- _Exercise requirements_
Without omitting anything, copy the data exactly.

[Collected data]
(** The loop. [lim] is what is left of [srclen] characters, [None] for a
    [srclen] of 0. [dstsiz] is [None] when [dstBinary] is NULL. Returns [src]
    where the loop ends. *)
Fixpoint decode_loop (cd : codec) (dstsiz : option Z) (consume_all : bool) (skip : Z → bool)
    (lim : option nat) (src : list Z) (d : decoder) : outcome (list Z * decoder) :=
  match lim with
  | Some O => Ret (src, d)
  | _ =>
      match src with
      | [] => Undef
      | x :: t =>
          isd ← isdigit_pred cd x;
          let isp := ispad_pred cd x in
          let continue := decode_loop cd dstsiz consume_all skip (pred <$> lim) t in
          if negb isd && negb isp && skip x then continue d
          else
            assert! npads d <=? 2;
            if npads d =? 2 then Ret (src, d)
            else
              let place := Z.land (ndigits d) 3 in
              if npads d =? 1 then
                if place =? 3 then Ret (src, d)
                else
                  assert! place =? 2;
                  if isp then continue (set_pads d 2 (first_pad d))
                  else match first_pad d with Some p => Ret (p, d) | None => Aborted end
              else
                assert! npads d =? 0;
                if isp && (2 <=? place) then continue (set_pads d 1 (Some src))
                else if negb isd then Ret (src, d)
                else if match dstsiz with Some n => nbytes d <? n | None => false end then
                  v ← todigit cd x;
                  continue (decode_digit d place v)
                else if consume_all then continue (count_digit d place)
                else Ret (src, Decoder (dbuf d) (ndigits d + 1) (npads d) (nbytes d) (first_pad d) (out d))
      end
  end.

- _Written solution_
(** The loop. [lim] is what is left of [srclen] characters, [None] for a
    [srclen] of 0. [dstsiz] is [None] when [dstBinary] is NULL. Returns [src]
    where the loop ends. *)
Fixpoint decode_loop (cd : codec) (dstsiz : option Z) (consume_all : bool) (skip : Z → bool)
    (lim : option nat) (src : list Z) (d : decoder) : outcome (list Z * decoder) :=
  match lim with
  | Some O => Ret (src, d)
  | _ =>
      match src with
      | [] => Undef
      | x :: t =>
          isd ← isdigit_pred cd x;
          let isp := ispad_pred cd x in
          let continue := decode_loop cd dstsiz consume_all skip (pred <$> lim) t in
          if negb isd && negb isp && skip x then continue d
          else
            assert! npads d <=? 2;
            if npads d =? 2 then Ret (src, d)
            else
              let place := Z.land (ndigits d) 3 in
              if npads d =? 1 then
                if place =? 3 then Ret (src, d)
                else
                  assert! place =? 2;
                  if isp then continue (set_pads d 2 (first_pad d))
                  else match first_pad d with Some p => Ret (p, d) | None => Aborted end
              else
                assert! npads d =? 0;
                if isp && (2 <=? place) then continue (set_pads d 1 (Some src))
                else if negb isd then Ret (src, d)
                else if match dstsiz with Some n => nbytes d <? n | None => false end then
                  v ← todigit cd x;
                  continue (decode_digit d place v)
                else if consume_all then continue (count_digit d place)
                else Ret (src, Decoder (dbuf d) (ndigits d + 1) (npads d) (nbytes d) (first_pad d) (out d))
      end
  end.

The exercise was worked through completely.